The report also finds that Florida, which has the nation’s most aggressive high stakes testing program, has a very strong correlation between high and low stakes test results on both score levels and year-to-year score gains. This justifies a high level of confidence that Florida’s high stakes test is an accurate measure of both student performance and schools’ effects on that performance. The case of Florida shows that a properly designed high stakes accountability program can provide schools with an incentive to improve real learning rather than artificially improving test scores.

The report’s specific findings are as follows:

  • On average in the two states and seven school districts studied, representing 9% of the nation’s total public school enrollment, there was a very strong population adjusted average correlation (0.88) between high and low stakes test score levels, and a moderate average correlation (0.45) between the year-to-year score gains on high and low stakes tests. (If the high and low stakes tests produced identical results, the correlation would be 1.00.)
  • The state of Florida had by far the strongest correlations, with a 0.96 correlation between high and low stakes test score levels, and a 0.71 correlation between the year-to-year gains on high and low stakes tests.

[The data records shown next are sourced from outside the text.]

Definition on_peer_block (r : routing) (peer : Z) (blockid : bytes) : routing * sends :=
  let matching (e : Z * (bytes * bytes)) := bool_decide ((e.1, e.2.1) = (peer, blockid)) in
  (with_deferred r (List.filter (fun e => negb (matching e)) (deferredMessages r)),
   map (fun e => (peer, Serialized e.2.2)) (List.filter matching (deferredMessages r))).

Definition sendto (r : routing) (producer : Z) (msg : message) : sends :=
  default [] (trySend r producer (RoutingEnvelope producer (serialize msg))).
Definition sendto_after (r : routing) (producer : Z) (id : bytes) (msg : message) : routing * sends :=
  match find producer (selectedRoutes r) with
  | Some selected => send_after_block r selected.2 id (RoutingEnvelope producer (serialize msg))
  | None => (r, [])
  end.

Definition multicast_producers (r : routing) (msg : message) : sends := flat_map (fun e => sendto r e.1 msg) (selectedRoutes r).
Definition each_send (f : routing -> Z -> routing * sends) (rs : routing * sends) (x : Z) : routing * sends :=
  let '(r, out) := rs in let '(r, out') := f r x in (r, out ++ out').
Definition multicast_after (r : routing) (id : bytes) (msg : message) : routing * sends :=
  foldl (each_send (fun r peer => send_after_block r peer id msg)) (r, []) (map fst (neighborTable r)).
Definition multicast_producers_after (r : routing) (id : bytes) (msg : message) : routing * sends :=
  foldl (each_send (fun r producer => sendto_after r producer id msg)) (r, []) (map fst (selectedRoutes r)).

(** What [validate_message] says of the data of an envelope: nothing when the data is not
    a message of the consensus or is refused, and the block that it waits for, if any. *)
Context (validate_message : bytes -> option (option bytes)).

(** An envelope for this node is delivered; another one goes to the next node. *)
Definition recv_envelope (c : consensus) (r : routing) (destination : Z) (data : bytes) : option bytes * (routing * sends) :=
  if destination =? producer_name c then (Some data, (r, []))
  else
    (None,
     match validate_message data with
     | None => (r, [])
     | Some id =>
         match find destination (selectedRoutes r) with
         | None => (r, [])
         | Some selected =>
             match id with
             | None => (r, [(selected.2, RoutingEnvelope destination data)])
             | Some blockid => send_after_block r selected.2 blockid (RoutingEnvelope destination data)
             end
         end
     end).
(* ===== verification/RoutingLoops.v ===== *)
(** * psibase: routes have no loops

    What the handlers of [Routing] guarantee together, in a network of nodes that take
    steps in any order, with messages that arrive late, more than once, or never. *)

From S2P Require Import Prelude Ordered Routing RoutingSelect.

#[local] Set Default Proof Using "Type".

Section producer.
(** One producer, the router of its node, and the last sequence number of the node. *)
Context (P R N : Z) (HN : 0 <= N < 2 ^ 15).

Definition valid (f : Feasibility) : Prop := 0 <= f_seqno f <= N /\ 0 <= f_metric f < infinite.

Lemma feasibility_lt_distance f g : valid f -> valid g -> feasibility_lt f g = true <-> distance f < distance g.
Proof using HN.
  intros [Hf Hfm] [Hg Hgm]. unfold feasibility_lt, distance, infinite in *. rewrite seqno_lt_small by lia.
  rewrite orb_true_iff, andb_true_iff, Z.ltb_lt, Z.eqb_eq, Z.ltb_lt. lia.
Qed.

(** The tables of a node: routes and sources of [P] are of the router [R], and valid;
    every link costs 1. *)
Record base (r : routing) : Prop := {
  base_ok : tables_ok r;
  base_cost p c : find p (neighborTable r) = Some c -> c = 1;
  base_route k d : find k (routeTable r) = Some d -> key_producer k = P -> key_router k = R /\ (rd_metric d <> infinite -> valid (rd_feasibility d));
  base_source f : find (P, R) (sourceTable r) = Some f -> valid f;
  base_selected s : find P (selectedRoutes r) = Some s -> s.1 = R }.
Lemma elem_of_prefixed p (l : list entry) k v : (k, v) ∈ map (prefixed p) l <-> exists r, k = p ++ r /\ (r, v) ∈ l.
Proof.
  rewrite list_elem_of_fmap. split.
  - intros ([r w] & [= -> ->] & H). by exists r.
  - intros (r & -> & H). by exists (r, v).
Qed.
Lemma elem_of_branch_entries k v bs : (k, v) ∈ branch_entries bs <-> exists b t r, (b, t) ∈ bs /\ k = b :: r /\ (r, v) ∈ entries t.
Proof.
  induction bs as [|[b t] bs IH]; [cbn; split; [by intros ?%elem_of_nil|by intros (?&?&?&?%elem_of_nil&_)]|].
  rewrite branch_entries_cons, elem_of_app, elem_of_prefixed, IH. split.
  - intros [(r & -> & H)|(b' & t' & r & H & Hk & Hr)]; [exists b, t, r; split; [left|done]|exists b', t', r; split; [by right|done]].
  - intros (b' & t' & r & H & -> & Hr). apply elem_of_cons in H as [[= -> ->]|H]; [left; by exists r|right; by exists b', t', r].
Qed.
Lemma own_entry_elem v k w : (k, w) ∈ own_entry v <-> k = [] /\ v = Some w.
Proof. destruct v; cbn; rewrite ?list_elem_of_singleton, ?elem_of_nil; split; [by intros [= -> ->]|by intros [-> [= ->]]|done|by intros []]. Qed.

Lemma maybe_branch_in b t bs : branches_ok bs -> maybe_branch b bs = Some t <-> (b, t) ∈ bs.
Proof.
  intros Hbs. split; [apply maybe_branch_elem|]. unfold maybe_branch. induction bs as [|[b' t'] bs IH]; cbn; [by intros ?%elem_of_nil|].
  apply branches_cons in Hbs as (_ & Hlt & Hbs). intros [[= -> ->]|Hin]%elem_of_cons; [by rewrite Z.eqb_refl|].
  rewrite Forall_forall in Hlt. assert (b' < b) by (apply Hlt, list_elem_of_fmap; by exists (b, t)). rewrite (proj2 (Z.eqb_neq _ _)) by lia. by apply IH.
Qed.

(** The lookup finds the entries. *)
Lemma get_entries t k v : trie_ok t -> unguarded_get t k = Some v <-> (k, v) ∈ entries t.
Proof.
  revert k. induction t as [k0 v0|k0 v0 bs IH] using trie_rect'; intros k Ht.
  - cbn. rewrite list_elem_of_singleton. case_bool_decide; split; congruence.
  - apply ok_inner_inv in Ht as (_ & Hbs & _ & Hch). rewrite entries_inner, elem_of_prefixed. setoid_rewrite elem_of_app.
    setoid_rewrite own_entry_elem. setoid_rewrite elem_of_branch_entries. destruct (lies_apart k k0) as [->|[(b & r & ->)|[H1 H2]]].
    + rewrite get_at. split.
      * intros ->. exists []. rewrite app_nil_r. auto.
      * intros (r & E & H). rewrite <- (app_nil_r k0) in E at 1. apply app_inv_head in E as <-. destruct H as [[_ H]|(b & t & r & _ & [=] & _)]. done.
    + rewrite get_below. split.
      * destruct (maybe_branch b bs) as [t|] eqn:E; [|done]. apply maybe_branch_elem in E. intros H. exists (b :: r). split; [done|]. right. exists b, t, r. split; [done|]. split; [done|].
        rewrite Forall_forall in IH, Hch. by apply (IH _ E), H; apply (Hch _ E).
      * intros (r' & E & H). apply app_inv_head in E as <-. destruct H as [[[=] _]|(b' & t & r' & Hin & [= <- <-] & He)].
        rewrite (proj2 (maybe_branch_in _ _ _ Hbs) Hin). rewrite Forall_forall in IH, Hch. by apply (IH _ Hin); [apply (Hch _ Hin)|].
    + rewrite get_inner_apart by done. split; [done|]. intros (r & -> & H). destruct r as [|b r]; [by rewrite app_nil_r in H1|by destruct (H2 b r)].
Qed.

(** The entries are in the order of the keys. *)
Definition sorted_entries (l : list entry) : Prop := StronglySorted (below (A := bytes)) (map fst l).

  • The other state studied, Virginia, had a strong 0.77 correlation between test score levels, and a weak correlation of 0.17 between year-to-year score gains.
  • The Chicago school district had a strong correlation of 0.88 between test score levels, and no correlation (-0.02) between year-to-year score gains.
  • The Boston school district had a strong correlation of 0.75 between test score levels, and a moderate correlation of 0.27 between year-to-year score gains.
  • The Toledo school district had a strong correlation of 0.79 between test score levels, and a weak correlation of 0.14 between year-to-year score gains.
  • The Fairfield, Ohio, school district had a moderate correlation of 0.49 between test score levels, and a moderate negative correlation of -0.56 between year-to-year score gains.
  • The Blue Valley, Kansas, school district had a moderate correlation of 0.53 between test score levels, and a weak correlation of 0.12 between year-to-year score gains.
  • The Columbia, Missouri, school district had a strong correlation of 0.82 between test score levels, and a weak negative correlation of -0.14 between year-to-year score gains.
  • The Fountain Fort Carson, Colorado, school district had a moderate correlation of 0.35 between test score levels, and a weak correlation of 0.15 between year-to-year score gains.